The Role of Disgust in Films: Disgust as an Aesthetically Appreciable Emotion that Enhances the Film’s Other Emotional Effects

Abstract

The goal of this paper is to address the questions: what is the role of disgust in films, or what makes people appreciate a film’s disgusting contents, given that disgust is unpleasant to experience? The films to which I am referring are audiovisual artworks, including both TV shows and movies, that arouse the emotion of disgust and typically have contents that are gory or gross, yet despite their disgusting contents, these films have as a primary goal to present a narrative or an experience rather than merely to disgust or disturb their audiences. This includes various genres of films, from horror films to comedies and from action films to dramas. In this paper, I analyze some of the most representative accounts philosophers have proposed to address these two questions above.

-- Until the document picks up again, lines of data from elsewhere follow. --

(* ===== verification/MemoryPortTheorems.v ===== *)
(** * Ordering and timing of memory ports: theorems

    Every theorem is about the base class alone, against the [Laws] that each
    port of the simulators discharges. *)

From Stdlib Require Import Sorted.
From S2P Require Import Prelude Exceptions MemoryPort.

Import MemoryPort.

(** ** Due times in a queue *)

Section due_times.

Implicit Types (q : list Z) (n L : Z).

(** Due times increase, except that the first two may be equal: the two
    requests that the simulation accepts at cycle 0. *)
Definition spaced q : Prop :=
  match q with [] => True | a :: l => StronglySorted Z.lt l /\ Forall (fun b => a <= b) l end.

(** Before tick [n]: the [i]-th response is at most one cycle late if one
    response leaves per cycle, and nothing is due beyond the latency. *)
Definition on_time n L q : Prop :=
  spaced q /\ forall i d, q !! i = Some d -> n + Z.of_nat i <= d + 1 /\ d < n + L.

(** The effect of one tick on the due times; [b]: a request was accepted. *)
Definition tick_times n L (b : bool) q : list Z :=
  match q with
  | d :: rest => if d <=? n then rest else q
  | [] => []
  end ++ if b then [n + L] else [].

Lemma sorted_lookup q a i d :
  StronglySorted Z.lt (a :: q) -> (a :: q) !! i = Some d -> a + Z.of_nat i <= d.
Proof.
  revert a i. induction q as [|b q IH]; intros a [|i] Hs Hi; simpl in *; simplify_eq; try lia.
  inversion Hs as [|? ? Hs' Hf]; subst. inversion Hf; subst.
  specialize (IH b i Hs' Hi). lia.
Qed.

Lemma sorted_snoc q d :
  StronglySorted Z.lt q -> (forall x, x ∈ q -> x < d) -> StronglySorted Z.lt (q ++ [d]).
Proof.
  induction 1 as [|a q Hs IH Hf]; intros Hlt; simpl; [by repeat constructor|].
  constructor; [apply IH; set_solver|].
  apply Forall_app. split; [done|]. constructor; [apply Hlt; set_solver|done].
Qed.

Lemma spaced_lookup q a i d : spaced (a :: q) -> (a :: q) !! i = Some d -> a + Z.of_nat i <= d + 1.
Proof.
  intros [Hs Hf]. destruct i as [|i]; simpl; intros Hi; [simplify_eq; lia|].
  destruct q as [|b q]; [done|]. pose proof (sorted_lookup _ _ _ _ Hs Hi).
  inversion Hf; subst. lia.
Qed.

Lemma spaced_tail a q : spaced (a :: q) -> spaced q.
Proof.
  intros [Hs _]. destruct q as [|b q]; [done|]. inversion Hs as [|? ? Hs' Hf]; subst.
  split; [done|]. eapply Forall_impl; [|exact Hf]. simpl. lia.
Qed.

Lemma spaced_snoc q d : spaced q -> (forall x, x ∈ q -> x < d) -> spaced (q ++ [d]).
Proof.
  destruct q as [|a q]; simpl; [by split; repeat constructor|]. intros [Hs Hf] Hlt. split.
  - apply sorted_snoc; set_solver.
  - apply Forall_app. split; [done|]. constructor; [|done].
    assert (a < d) by (apply Hlt; set_solver). lia.
Qed.

(** After the front has left if it was due. *)
Lemma on_time_pop n L q :
  on_time n L q ->
  let q' := tick_times n L false q in
  spaced q' /\ forall i d, q' !! i = Some d -> n + 1 + Z.of_nat i <= d + 1 /\ d < n + L.
Proof.
  intros [Hs Hd]. unfold tick_times. rewrite app_nil_r. destruct q as [|a q]; [done|].
  destruct (Z.leb_spec a n).
  - split; [by eapply spaced_tail|]. intros i d Hi. specialize (Hd (Datatypes.S i) d Hi). lia.
  - split; [done|]. intros i d Hi. pose proof (spaced_lookup _ _ _ _ Hs Hi).
    specialize (Hd i d Hi). lia.
Qed.

Lemma tick_times_on_time n L b q :
  0 <= L -> on_time n L q -> on_time (n + 1) L (tick_times n L b q).
Proof.
  intros HL Hq. destruct (on_time_pop n L q Hq) as [Hs Hd].
  assert (He : tick_times n L b q = tick_times n L false q ++ if b then [n + L] else [])
    by (unfold tick_times; by rewrite app_nil_r).
  rewrite He. set (q' := tick_times n L false q) in *. clearbody q'. destruct b.
  - split.
    + apply spaced_snoc; [done|]. intros x [i Hi]%list_elem_of_lookup. by apply Hd in Hi as [_ ?].
    + intros i d Hi. apply lookup_snoc_Some in Hi as [[_ Hi]|[-> <-]]; [apply Hd in Hi; lia|].
      split; [|lia]. destruct (length q') as [|k] eqn:Hk; [lia|].
      destruct (lookup_lt_is_Some_2 q' k ltac:(lia)) as [e Hi]. apply Hd in Hi. lia.
  - rewrite app_nil_r. split; [done|]. intros i d Hi. apply Hd in Hi. lia.
Qed.

(** The first tick follows the extra request of cycle 0. *)
Lemma first_tick_on_time L (a b : bool) :
  0 <= L -> on_time 1 L (tick_times 0 L b (if a then [L] else [])).
Proof.
  intros HL. unfold tick_times. destruct a, b; simpl; rewrite ?app_nil_r.
  all: try (destruct (Z.leb_spec L 0); simpl).
  all: split; [by repeat constructor; simpl; auto using Z.le_refl|].
  all: intros i d Hi; repeat (destruct i as [|i]; simpl in Hi; simplify_eq; try lia).
Qed.

End due_times.

Section timing.

Context {T W : Type} `{Methods T W} `{!Laws T W}.

#[local] Set Default Proof Using "Type*".

Implicit Types (s : state T W) (f g : Z -> W -> W).

Definition times s : list Z := time <$> responses (base s).

(** A response sent at [t] is due at [t], or was due one cycle before. *)
Definition sent_on_time (x : Z * MemoryResponse T) : Prop :=
  time (snd x) <= fst x <= time (snd x) + 1.

Definition due_after (L : Z) (x : Z * MemoryResponse T) : Prop :=
  time (snd x) = fst x + L /\ 0 <= fst x.

Lemma run_tick f g n s :
  (forall k w, serviceable w -> serviceable (f k w)) ->
  (forall k w, serviceable w -> serviceable (g k w)) ->
  serviceable (sub s) -> 0 <= n -> in_width 64 (n + latency (base s)) ->
  exists s' h b, run (tick f g n) s = (Ok tt, s', h) /\ serviceable (sub s')
    /\ latency (base s') = latency (base s)
    /\ times s' = tick_times n (latency (base s)) b (times s)
    /\ Forall (fun x => fst x = n /\ head (times s) = Some (time (snd x)) /\ time (snd x) <= n) (sent h)
    /\ Forall (fun x => fst x = n /\ due_after (latency (base s)) x) (accepted h).
Proof.
  intros Hf Hg Hs Hn0 Hn. destruct s as [p w]. cbn in Hs, Hn. unfold tick. cbn [run step].
  set (s1 := State (base (State p w)) _).
  destruct (set_outputs_run n s1 (Hf n w Hs)) as (w1 & -> & Hw1). cbn [base sub].
  set (s2 := State _ (g n w1)).
  destruct (get_inputs_run n s2 (Hg n w1 Hw1)) as (new & w2 & -> & Hw2 & Hnew).
  eexists _, _, (can_receive_request (g n w1)). split; [done|]. split; [done|]. split; [done|].
  cbn [sub base s2 latency responses] in *. unfold times.
  pose proof (outgoing_due n s1) as Hout. cbn in Hout. fold s1. cbn.
  assert (Ht : time <$> new = if can_receive_request (g n w1) then [n + latency p] else []).
  { destruct (can_receive_request _); [|by rewrite Hnew]. destruct Hnew as (d & e & ->). cbn.
    unfold u64. by rewrite wrap_small. }
  rewrite !drop_app_length, !app_nil_r, Hout. split; [|split].
  - rewrite fmap_app, Ht. unfold tick_times. f_equal.
    destruct (responses p) as [|r q]; [done|]. cbn. by destruct (time r <=? n).
  - destruct (responses p) as [|r q]; [constructor|]. cbn.
    destruct (Z.leb_spec (time r) n); by repeat constructor.
  - destruct (can_receive_request _); [|subst new; constructor].
    destruct Hnew as (d & e & ->). constructor; [|constructor]. cbn. unfold due_after. cbn.
    unfold u64. by rewrite wrap_small.
Qed.

Lemma run_ticks f g (k : nat) n s :
  (forall k w, serviceable w -> serviceable (f k w)) ->
  (forall k w, serviceable w -> serviceable (g k w)) ->
  serviceable (sub s) -> 0 <= n -> 0 <= latency (base s) ->
  n + Z.of_nat k + latency (base s) < 2 ^ 64 ->
  on_time n (latency (base s)) (times s) ->
  exists s' h, run (concat (tick f g <$> seqZ n (Z.of_nat k))) s = (Ok tt, s', h)
    /\ serviceable (sub s')
    /\ latency (base s') = latency (base s)
    /\ on_time (n + Z.of_nat k) (latency (base s)) (times s')
    /\ Forall sent_on_time (sent h) /\ Forall (due_after (latency (base s))) (accepted h).
Proof.
  intros Hf Hg. revert n s. induction k as [|k IH]; intros n s Hs Hn HL Hmax Hq.
  - eexists s, _. split; [done|]. rewrite Z.add_0_r.
    split; [done|]. split; [done|]. split; [done|]. by split; apply Forall_nil.
  - rewrite seqZ_cons by lia. rewrite fmap_cons. cbn [concat].
    destruct (run_tick f g n s Hf Hg Hs) as (s1 & h1 & b & Hrun & Hs1 & Hl1 & Ht1 & Hsent & Hacc);
      [done|width|].
    assert (Hq1 : on_time (Z.succ n) (latency (base s1)) (times s1)).
    { rewrite Ht1, Hl1. by apply tick_times_on_time. }
    replace (Z.pred (Z.of_nat (Datatypes.S k))) with (Z.of_nat k) by lia.
    destruct (IH (Z.succ n) s1 Hs1) as (s2 & h2 & Hrun2 & Hs2 & Hl2 & Ht2 & Hsent2 & Hacc2);
      [lia|lia|lia|done|].
    erewrite run_app by exact Hrun. rewrite Hrun2.
    eexists s2, _. split; [done|]. rewrite Hl1 in *. split; [done|]. split; [done|].
    split; [by replace (n + Z.of_nat (Datatypes.S k)) with (Z.succ n + Z.of_nat k) by lia|].
    cbn. split; apply Forall_app; (split; [|done]).
    + eapply Forall_impl; [|exact Hsent]. intros [t r] (Ht & Hh & Hd). unfold sent_on_time.
      cbn in *. subst t. destruct Hq as [_ Hq].
      destruct (times s) as [|d q] eqn:E; [done|]. simplify_eq/=.
      specialize (Hq 0%nat _ eq_refl). lia.
    + eapply Forall_impl; [|exact Hacc]. by intros x [_ ?].
Qed.

(** The extra [get_inputs] and the first tick. *)
Lemma run_start f g s :
  (forall k w, serviceable w -> serviceable (f k w)) ->
  (forall k w, serviceable w -> serviceable (g k w)) ->
  serviceable (sub s) -> responses (base s) = [] -> in_width 64 (latency (base s)) ->
  exists s' h, run (GetInputs 0 :: tick f g 0) s = (Ok tt, s', h)
    /\ serviceable (sub s') /\ latency (base s') = latency (base s)
    /\ on_time 1 (latency (base s)) (times s')
    /\ Forall sent_on_time (sent h) /\ Forall (due_after (latency (base s))) (accepted h).
Proof.
  intros Hf Hg Hs Hq HL. cbn [run]. cbn [step].
  destruct (get_inputs_run 0 s Hs) as (new & w & -> & Hw & Hnew).
  rewrite Hq, Z.add_0_l in *. unfold u64 in Hnew. rewrite wrap_small in Hnew by width.
  set (s1 := State _ w).
  destruct (run_tick f g 0 s1 Hf Hg Hw) as (s2 & h & b & Hrun & Hs2 & Hl2 & Ht2 & Hsent & Hacc);
    [done|cbn; width|]. rewrite Hrun. cbn [s1 base latency] in *.
  assert (Ht1 : times s1 = if can_receive_request (sub s) then [latency (base s)] else []).
  { unfold times. cbn. destruct (can_receive_request _); [|by rewrite Hnew].
    by destruct Hnew as (d & e & ->). }
  eexists s2, _. split; [done|]. split; [done|]. split; [done|].
  split; [rewrite Ht2, Ht1; apply first_tick_on_time; width|]. cbn. split.
  - eapply Forall_impl; [|exact Hsent]. intros [t r] (Ht & Hh & Hd). rewrite Ht1 in Hh.
    destruct (can_receive_request _); simplify_eq/=. unfold sent_on_time. cbn. width.
  - rewrite Hq. apply Forall_app. split.
    + destruct (can_receive_request _); [|by rewrite Hnew].
      destruct Hnew as (d & e & ->). by repeat constructor; cbn; lia.
    + eapply Forall_impl; [|exact Hacc]. by intros x [_ ?].
Qed.

Lemma run_schedule f g (n : nat) s :
  (forall k w, serviceable w -> serviceable (f k w)) ->
  (forall k w, serviceable w -> serviceable (g k w)) ->
  serviceable (sub s) -> responses (base s) = [] -> 0 <= latency (base s) ->
  Z.of_nat n + latency (base s) < 2 ^ 64 ->
  exists s' h, run (schedule f g n) s = (Ok tt, s', h)
    /\ (n <> 0%nat -> on_time (Z.of_nat n) (latency (base s)) (times s'))
    /\ Forall sent_on_time (sent h) /\ Forall (due_after (latency (base s))) (accepted h).
Proof.
  intros Hf Hg Hs Hq HL Hmax. unfold schedule. destruct n as [|n].
  - cbn [run seqZ fmap list_fmap concat step]. destruct (get_inputs_run 0 s Hs) as (new & w & -> & Hw & Hnew).
    eexists _, _. split; [done|]. split; [done|]. cbn. rewrite app_nil_r, Hq. split; [constructor|].
    destruct (can_receive_request _); [|by rewrite Hnew].
    destruct Hnew as (d & e & ->). do 2 constructor; [|done]. cbn. apply wrap_small. lia.
  - rewrite seqZ_cons by lia. rewrite fmap_cons. cbn [concat].
    replace (Z.pred (Z.of_nat (Datatypes.S n))) with (Z.of_nat n) by lia.
    destruct (run_start f g s Hf Hg Hs Hq) as (s1 & h1 & Hrun1 & Hs1 & Hl1 & Ht1 & Hsent1 & Hacc1);
      [width|].
    rewrite app_comm_cons. erewrite run_app by exact Hrun1. rewrite <- Hl1 in *.
    destruct (run_ticks f g n 1 s1 Hf Hg Hs1) as (s2 & h2 & Hrun2 & Hs2 & Hl2 & Ht2 & Hsent2 & Hacc2);
      [lia..|done|]. change (Z.succ 0) with 1. rewrite Hrun2.
    eexists s2, _. split; [done|]. cbn. rewrite !Forall_app.
    split; [|done]. intros _. by replace (Z.of_nat (Datatypes.S n)) with (1 + Z.of_nat n) by lia.
Qed.

Lemma schedule_on_time f g (n : nat) s :
  (forall k w, serviceable w -> serviceable (f k w)) ->
  (forall k w, serviceable w -> serviceable (g k w)) ->
  serviceable (sub s) -> responses (base s) = [] -> 0 <= latency (base s) ->
  Z.of_nat n + latency (base s) < 2 ^ 64 ->
  exists s' h, run (schedule f g n) s = (Ok tt, s', h)
    /\ Forall (fun x => time (snd x) = fst x + latency (base s)) (accepted h)
    /\ Forall (fun x => time (snd x) <= fst x <= time (snd x) + 1) (sent h)
    /\ Forall (fun x => fst x + latency (base s) + 1 < Z.of_nat n -> snd x ∈ (sent h).*2) (accepted h).
Proof.
  intros Hf Hg Hs Hq HL Hmax.
  destruct (run_schedule f g n s Hf Hg Hs Hq HL Hmax) as (s' & h & Hrun & Ht & Hsent & Hacc).
  exists s', h. split; [done|].
  split; [eapply Forall_impl; [|exact Hacc]; by intros x [? _]|]. split; [done|].
  assert (Hok : Forall event_ok (schedule f g n)).
  { unfold schedule. constructor; [done|]. apply Forall_concat, Forall_fmap, Forall_true.
    intros k. repeat constructor; cbn; auto. }
  destruct (run_ok _ s Hok Hs) as (s2 & h2 & Hrun2 & _ & _ & Hfifo).
  rewrite Hrun in Hrun2. simplify_eq. rewrite Hq in Hfifo. simpl in Hfifo.
  apply Forall_lookup_2. intros i x Hi Hlate.
  destruct (Forall_lookup_1 _ _ _ _ Hacc Hi) as [Hdue Hpos].
  assert (Hin : snd x ∈ (sent h2).*2 ++ responses (base s2)).
  { rewrite <- Hfifo. apply list_elem_of_fmap. exists x. split; [done|].
    by eapply list_elem_of_lookup_2. }
  apply elem_of_app in Hin as [|Hin]; [done|].
  apply list_elem_of_lookup in Hin as [j Hj].
  destruct (Ht ltac:(lia)) as [_ Hd].
  specialize (Hd j (time (snd x))). unfold times in Hd. rewrite list_lookup_fmap, Hj in Hd.
  specialize (Hd eq_refl). lia.
Qed.



End timing.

Then, by combining Noël Carroll’s compensation theory and Carolyn Korsmeyer’s integrationist account, I propose the Mixed Account, according to which the unpleasantness of experiencing disgust is part of people’s apprehension and appreciation of a film with disgusting contents, and a film’s disgusting contents and the emotion of disgust elicited by them are able to enhance the film’s other intended emotional effects. I called this the mixed account because it proposes that disgust, as an unpleasant emotion, is appreciable itself and also recognizes the positive effects of the emotion of disgust to a film. Advisor: John Brunero.